Work to complete -
After locating the line with "(sum_list_with (ticksDue target)" in the data that follows, return it and every later line exactly, up to and including the line with "intros H Ht.".

Input for this task -
Definition fired (now : Time) (t : fakeTicker) : Prop := ft_stop t = false ∧ ft_next t = now.
#[export] Instance fired_dec now t : Decision (fired now t).
Proof. unfold fired. apply _. Defined.

Lemma tickers_used now target ts :
  now <= target → (∀ t, t ∈ ts → ft_stop t = false → 0 < ft_period t ∧ now <= ft_next t) →
  map (tickerAfter target) (map (fireTicker now) ts) = map (tickerAfter target) ts ∧
  (sum_list_with (ticksDue target) (map (fireTicker now) ts) + length (filter (fired now) ts) = sum_list_with (ticksDue target) ts)%nat.
Proof.
  intros H Ht. induction ts as [| t ts IH]; [done |]. destruct IH as [IH1 IH2]; [intros u Hu; apply Ht; by right |].
  destruct (ticks_fire now target t H) as [E1 E2]; [apply Ht; by left |]. cbn [map sum_list_with]. split; [by rewrite E1, IH1 |].
  rewrite filter_cons. unfold fired in *. case_bool_decide; case_decide; try done; cbn; lia.
Qed.

(** One turn does not change what the whole comes to, and uses up an event. *)
Lemma fire_advanced now target f :
  now <= target → periodic f → nextEvent f = Some now →
  advanced target (fire now f) = advanced target f ∧ periodic (fire now f) ∧ (events target (fire now f) < events target f)%nat.
Proof.
  intros H P E. pose proof (nextEvent_least f) as L. rewrite E in L. destruct L as [Hin Hle]. unfold times in Hin, Hle.
  unfold periodic in *. rewrite Forall_forall in P.
  assert (Ht : ∀ t, t ∈ fk_tickers f → ft_stop t = false → 0 < ft_period t ∧ now <= ft_next t).
  { intros t Hm Hs. split; [by apply P |].
    apply Hle, elem_of_app. right. apply list_elem_of_fmap. exists t. split; [done |]. by apply list_elem_of_filter. }
  destruct (tickers_used now target _ H Ht) as [T1 T2]. assert (W := waiters_used now target (fk_waiters f) H).
  split; [| split].
  - unfold advanced, fire. cbn [fk_waiters fk_tickers fk_chans fk_closed]. by rewrite T1, wake_again, filter_again.
  - cbn. apply Forall_forall. intros t' (t & <- & Hm)%list_elem_of_In%in_map_iff. apply list_elem_of_In in Hm. specialize (P t Hm).
    unfold fireTicker. by destruct (_ && _).
  - unfold events, fire. cbn.
    enough (0 < length (filter (λ w, due now w = true) (fk_waiters f)) + length (filter (fired now) (fk_tickers f)))%nat by lia.
    apply elem_of_app in Hin as [(w & Hw & Hi)%list_elem_of_fmap | (t & Hn & [Hs Hi]%list_elem_of_filter)%list_elem_of_fmap].
    + assert (Hf : w ∈ filter (λ w, due now w = true) (fk_waiters f)).
      { apply list_elem_of_filter. split; [unfold due, After; lia | done]. }
      destruct (filter (λ w, due now w = true) (fk_waiters f)); [by apply elem_of_nil in Hf | cbn; lia].
    + assert (Hf : t ∈ filter (fired now) (fk_tickers f)) by (apply list_elem_of_filter; by split).
      destruct (filter (fired now) (fk_tickers f)); [by apply elem_of_nil in Hf | cbn; lia].
Qed.

(** No event by the target: nothing to do. *)
Lemma advanced_idle target f :
  (∀ t, t ∈ times f → target < t) → periodic f → f <| fk_now := target |> = advanced target f.
Proof.
  intros H P. unfold advanced, periodic in *. rewrite Forall_forall in P. destruct f as [n ws ts c cl]. unfold set, const; cbn in *. unfold times in H. cbn in H.
  assert (Hw : ∀ w, w ∈ ws → due target w = false).
  { intros w Hm. unfold due, After. enough (target < fw_at w) by lia. apply H, elem_of_app. left. by apply list_elem_of_fmap_2. }
  f_equal.
  - clear H. induction ws as [| w ws IH]; [done |]. rewrite filter_cons_True by (apply Hw; by left). f_equal. apply IH. intros x Hx. apply Hw. by right.
  - rewrite <- (map_id ts) at 1. apply map_ext_in. intros t Hm%list_elem_of_In. unfold tickerAfter.
    assert (E : ticksDue target t = 0%nat).
    { unfold ticksDue. destruct (ft_stop t) eqn:Es; [done |].
      assert (target < ft_next t) by (apply H, elem_of_app; right; apply list_elem_of_fmap_2, list_elem_of_filter; done).
      specialize (P t Hm Es). assert ((target - ft_next t) / ft_period t < 0) by (apply Z.div_lt_upper_bound; lia). lia. }
    rewrite E. destruct t as [p x [y |] st]; unfold set, const; cbn; f_equal; lia.
  - apply set_eq. intros ch. rewrite wake_elem. split; [by left |]. intros [? | (w & Hm & Hd & _)]; [done |]. by rewrite Hw in Hd.
Qed.

Lemma advanceLoop_spec fuel target f :
  periodic f → (events target f < fuel)%nat →
  ∃ f', advanceLoop fuel target f = Some f' ∧ f' <| fk_now := target |> = advanced target f.
Proof.
  revert f. induction fuel as [| fuel IH]; intros f P Hf; [lia |]. cbn. pose proof (nextEvent_least f) as L.
  destruct (nextEvent f) as [next |] eqn:E.
  - destruct (After next target) eqn:Ea; unfold After in Ea.
    + exists f. split; [done |]. apply advanced_idle; [| done]. intros t Ht. apply L in Ht. lia.
    + destruct (fire_advanced next target f) as (E1 & P' & Hlt); [lia | done | done |].
      destruct (IH (fire next f) P') as (f' & ? & E'); [lia |]. exists f'. split; [done |]. by rewrite E', E1.
  - exists f. split; [done |]. apply advanced_idle; [| done]. rewrite L. by intros t ?%elem_of_nil.
Qed.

Response for this exercise -
  (sum_list_with (ticksDue target) (map (fireTicker now) ts) + length (filter (fired now) ts) = sum_list_with (ticksDue target) ts)%nat.
Proof.
  intros H Ht. induction ts as [| t ts IH]; [done |]. destruct IH as [IH1 IH2]; [intros u Hu; apply Ht; by right |].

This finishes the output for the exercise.